--- PROMPT ---
Look through the data below and return each line where "without" appears.

Stored items from a collection:
(** * RaeenOS agent dependency checker: a shallow embedding

    This development embeds [tools/agent-coordination/dependency-checker.py]
    and states its behaviour as theorems.

    Conventions of the embedding.
    - A Python [str] is a [string]; its characters are read as code points
      below 256.
    - A Python [list] is a [list]; a [dict] is an insertion-ordered
      association list ([dict]); a [set] that is only tested for membership
      is a [gset string]; a [set] that is iterated is a [gset string] read
      through [set_iter], an arbitrary enumeration of its elements (Python
      fixes no order for the iteration of a set of strings).
    - [self.issues] and the logger are threaded explicitly: a function that
      appends to them takes the old list and returns the new one.
    - The file tree, [git] and the temporary files are an [Env] of
      functions. Reading a file, running [git] and writing a temporary file
      may fail with the exception that the code catches; the tests
      [is_file], [is_dir] and [exists] and the listing [rglob] always
      answer.
    - The depth the interpreter leaves to the recursive search of the
      Validator is an [Interpreter]; a function that can raise
      [RecursionError] returns an [option], and [None] is that exception,
      which nothing in the program catches. *)

From Stdlib Require Import Ascii String.
From stdpp Require Import ssreflect base list strings gmap sets relations pretty.

(** ** Python [str] methods *)

Module Str.

(* [s.startswith(p)] *)
Fixpoint startswith (s p : string) : bool :=
  match p, s with
  | EmptyString, _ => true
  | String a p', String b s' => if decide (a = b) then startswith s' p' else false
  | String _ _, EmptyString => false
  end.

(* The rest of [s] after the prefix [p], when [s] starts with [p]. *)
Fixpoint strip_prefix (p s : string) : option string :=
  match p, s with
  | EmptyString, _ => Some s
  | String a p', String b s' => if decide (a = b) then strip_prefix p' s' else None
  | String _ _, EmptyString => None
  end.

(* [sub in s] *)
Fixpoint contains (sub s : string) : bool :=
  if startswith s sub then true
  else match s with
       | EmptyString => false
       | String _ s' => contains sub s'
       end.

Fixpoint rev_acc (s acc : string) : string :=
  match s with
  | EmptyString => acc
  | String c s' => rev_acc s' (String c acc)
  end.

Definition rev (s : string) : string := rev_acc s EmptyString.

(* [s.endswith(p)] *)
Definition endswith (s p : string) : bool := startswith (rev s) (rev p).

(* [sep.join(l)] *)
Fixpoint join (sep : string) (l : list string) : string :=
  match l with
  | [] => EmptyString
  | [x] => x
  | x :: l' => x +:+ sep +:+ join sep l'
  end.

(* [s.split(sep)] for a one-character separator: the pieces between the
   separators, empty pieces included. [cur] is the piece being read, in
   reverse. *)
Fixpoint split_go (sep : ascii) (s : string) (cur : string) : list string :=
  match s with
  | EmptyString => [rev cur]
  | String c s' =>
      if decide (c = sep) then rev cur :: split_go sep s' EmptyString
      else split_go sep s' (String c cur)
  end.

Definition split (sep : ascii) (s : string) : list string :=
  split_go sep s EmptyString.

(* [str.isspace] on one character: what [\s] matches in a [str] pattern.
   Below 256 these are the code points 9-13, 28-32, 133 and 160. *)
Definition isspace (c : ascii) : bool :=
  let n := nat_of_ascii c in
  (Nat.leb 9 n && Nat.leb n 13) || (Nat.leb 28 n && Nat.leb n 32)
  || Nat.eqb n 133 || Nat.eqb n 160.

Fixpoint lstrip (s : string) : string :=
  match s with
  | String c s' => if isspace c then lstrip s' else s
  | EmptyString => EmptyString
  end.

(* [s.strip()] *)
Definition strip (s : string) : string := rev (lstrip (rev (lstrip s))).

(* [s.rfind('.')]: the index of the last dot, when there is one. *)
Fixpoint rfind_dot (s : string) : option nat :=
  match s with
  | EmptyString => None
  | String c s' =>
      match rfind_dot s' with
      | Some i => Some (S i)
      | None => if decide (c = "."%char) then Some 0 else None
      end
  end.

Fixpoint take (n : nat) (s : string) : string :=
  match n, s with
  | S n', String c s' => String c (take n' s')
  | _, _ => EmptyString
  end.

Fixpoint drop (n : nat) (s : string) : string :=
  match n, s with
  | S n', String _ s' => drop n' s'
  | _, _ => s
  end.

End Str.

(** ** [pathlib] on POSIX paths

    [Path(s)] is read as [PurePosixPath] does: an optional root and the
    components between the slashes, the empty ones and [.] dropped. *)

Module PyPath.

Record t := mk { root : string; tail : list string }.

(* [posixpath.splitroot]: no root, [/], or exactly two slashes. *)
Definition splitroot (p : string) : string * string :=
  match p with
  | String "/" (String "/" (String "/" _)) => ("/", Str.drop 1 p)
  | String "/" (String "/" r) => ("//", r)
  | String "/" r => ("/", r)
  | _ => (EmptyString, p)
  end.

Definition parse (p : string) : t :=
  let '(r, rel) := splitroot p in
  mk r (filter (λ x, x ≠ EmptyString ∧ x ≠ ".") (Str.split "/" rel)).

(* [str(path)] *)
Definition to_str (p : t) : string :=
  match root p, tail p with
  | EmptyString, [] => "."
  | r, l => r +:+ Str.join "/" l
  end.

(* [posixpath.join(a, b)] *)
Definition os_join (a b : string) : string :=
  if Str.startswith b "/" then b
  else if decide (a = EmptyString) then b
  else if Str.endswith a "/" then a +:+ b
  else a +:+ "/" +:+ b.

(* [str(Path(a) / b)] *)
Definition join (a b : string) : string := to_str (parse (os_join a b)).

(* [path.name]: the last component, or the empty string. *)
Definition name_of (p : t) : string := List.last (tail p) EmptyString.

(* [path.stem]: the name without its last suffix; a name that starts or
   ends with its only dot has no suffix. *)
Definition stem_of (p : t) : string :=
  let n := name_of p in
  match Str.rfind_dot n with
  | Some i => if decide (0 < i ∧ i < String.length n - 1) then Str.take i n else n
  | None => n
  end.

(* [path.suffix] *)
Definition suffix_of (p : t) : string :=
  let n := name_of p in
  match Str.rfind_dot n with
  | Some i => if decide (0 < i ∧ i < String.length n - 1) then Str.drop i n else EmptyString
  | None => EmptyString
  end.

(* [path.parent]: the path without its last component. *)
Definition parent_of (p : t) : t := mk (root p) (removelast (tail p)).

(* [Path(s).name], [Path(s).stem], [Path(s).suffix], [Path(s).parent.name] *)
Definition name (s : string) : string := name_of (parse s).
Definition stem (s : string) : string := stem_of (parse s).
Definition suffix (s : string) : string := suffix_of (parse s).
Definition parent_name (s : string) : string := name_of (parent_of (parse s)).

End PyPath.

(** ** The regular expressions of the source

    The patterns of the source use literals, character classes, greedy
    [*] and [+] over one character class, concatenation and capturing
    groups that are not nested. [rmatch_k] is a backtracking matcher in
    continuation style: it tries the alternatives in the order Python's
    [re] does (a greedy repetition takes as many characters as it can and
    gives them back one at a time). *)

Module Re.

Inductive regex :=
| Lit (s : string)
| Cls (p : ascii → bool)
| Star (p : ascii → bool)
| Plus (p : ascii → bool)
| Seq (r1 r2 : regex)
| Group (r : regex).

Declare Scope regex_scope.
Delimit Scope regex_scope with re.
Bind Scope regex_scope with regex.
Infix "⋅" := Seq (at level 41, right associativity) : regex_scope.

Section matcher.
Context {R : Type}.

Fixpoint star_k (p : ascii → bool) (s : string) (k : string → option R) : option R :=
  match s with
  | String c s' =>
      if p c then
        match star_k p s' k with
        | Some r => Some r
        | None => k s
        end
      else k s
  | EmptyString => k s
  end.

(* The text read between [s] and its suffix [s']. *)
Definition consumed (s s' : string) : string :=
  Str.take (String.length s - String.length s') s.

Fixpoint rmatch_k (r : regex) (s : string) (caps : list string)
    (k : string → list string → option R) : option R :=
  match r with
  | Lit l =>
      match Str.strip_prefix l s with
      | Some s' => k s' caps
      | None => None
      end
  | Cls p =>
      match s with
      | String c s' => if p c then k s' caps else None
      | EmptyString => None
      end
  | Star p => star_k p s (λ s', k s' caps)
  | Plus p =>
      match s with
      | String c s' => if p c then star_k p s' (λ s', k s' caps) else None
      | EmptyString => None
      end
  | Seq r1 r2 => rmatch_k r1 s caps (λ s' caps', rmatch_k r2 s' caps' k)
  | Group r1 => rmatch_k r1 s caps (λ s' caps', k s' (caps' ++ [consumed s s']))
  end.

End matcher.

(* [pattern.match(s)]: the groups of the match at the start of [s] and
   the text after the match. *)
Definition rmatch (r : regex) (s : string) : option (list string * string) :=
  rmatch_k r s [] (λ s' caps, Some (caps, s')).

(* [pattern.finditer(s)]: the groups of the non-overlapping matches, left
   to right. [skip] counts the characters of the last match still to be
   stepped over. No pattern of the source matches the empty string. *)
Fixpoint finditer_go (r : regex) (skip : nat) (s : string) : list (list string) :=
  match s with
  | EmptyString => []
  | String _ s' =>
      match skip with
      | S n => finditer_go r n s'
      | O =>
          match rmatch r s with
          | Some (caps, rest) =>
              caps :: finditer_go r (String.length s - String.length rest - 1) s'
          | None => finditer_go r 0 s'
          end
      end
  end.

Definition finditer (r : regex) (s : string) : list (list string) :=
  finditer_go r 0 s.

(* [match.group(n)], for [n ≥ 1]. *)
Definition group (n : nat) (caps : list string) : string :=
  nth (n - 1) caps EmptyString.

(** Character classes. *)

Definition in_range (lo hi c : ascii) : bool :=
  Nat.leb (nat_of_ascii lo) (nat_of_ascii c) && Nat.leb (nat_of_ascii c) (nat_of_ascii hi).

Definition is_char (a c : ascii) : bool := bool_decide (a = c).

Definition dquote : ascii := "034"%char.

(* [\s] *)
Definition space : ascii → bool := Str.isspace.
(* [[a-zA-Z_]] *)
Definition ident_start (c : ascii) : bool :=
  in_range "a" "z" c || in_range "A" "Z" c || is_char "_" c.
(* [[a-zA-Z0-9_]] *)
Definition ident_char (c : ascii) : bool :=
  in_range "a" "z" c || in_range "A" "Z" c || in_range "0" "9" c || is_char "_" c.
(* [[A-Z_]] *)
Definition upper_start (c : ascii) : bool := in_range "A" "Z" c || is_char "_" c.
(* [[A-Z0-9_]] *)
Definition upper_char (c : ascii) : bool :=
  in_range "A" "Z" c || in_range "0" "9" c || is_char "_" c.
(* the class of the asterisk alone *)
Definition star_char (c : ascii) : bool := is_char "*" c.
(* any character but the closing parenthesis *)
Definition not_rparen (c : ascii) : bool := negb (is_char ")" c).
(* The classes of the opening delimiter (an angle bracket or a double
   quote, written \x22 below) and of the closing one. *)
Definition open_delim (c : ascii) : bool := is_char "<" c || is_char dquote c.
Definition close_delim (c : ascii) : bool := is_char ">" c || is_char dquote c.
(* [[^>\x22]] *)
Definition not_close (c : ascii) : bool := negb (close_delim c).

End Re.

Import Re.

--- REPLY TO THE TASK ---
(* [path.stem]: the name without its last suffix; a name that starts or
(* [path.parent]: the path without its last component. *)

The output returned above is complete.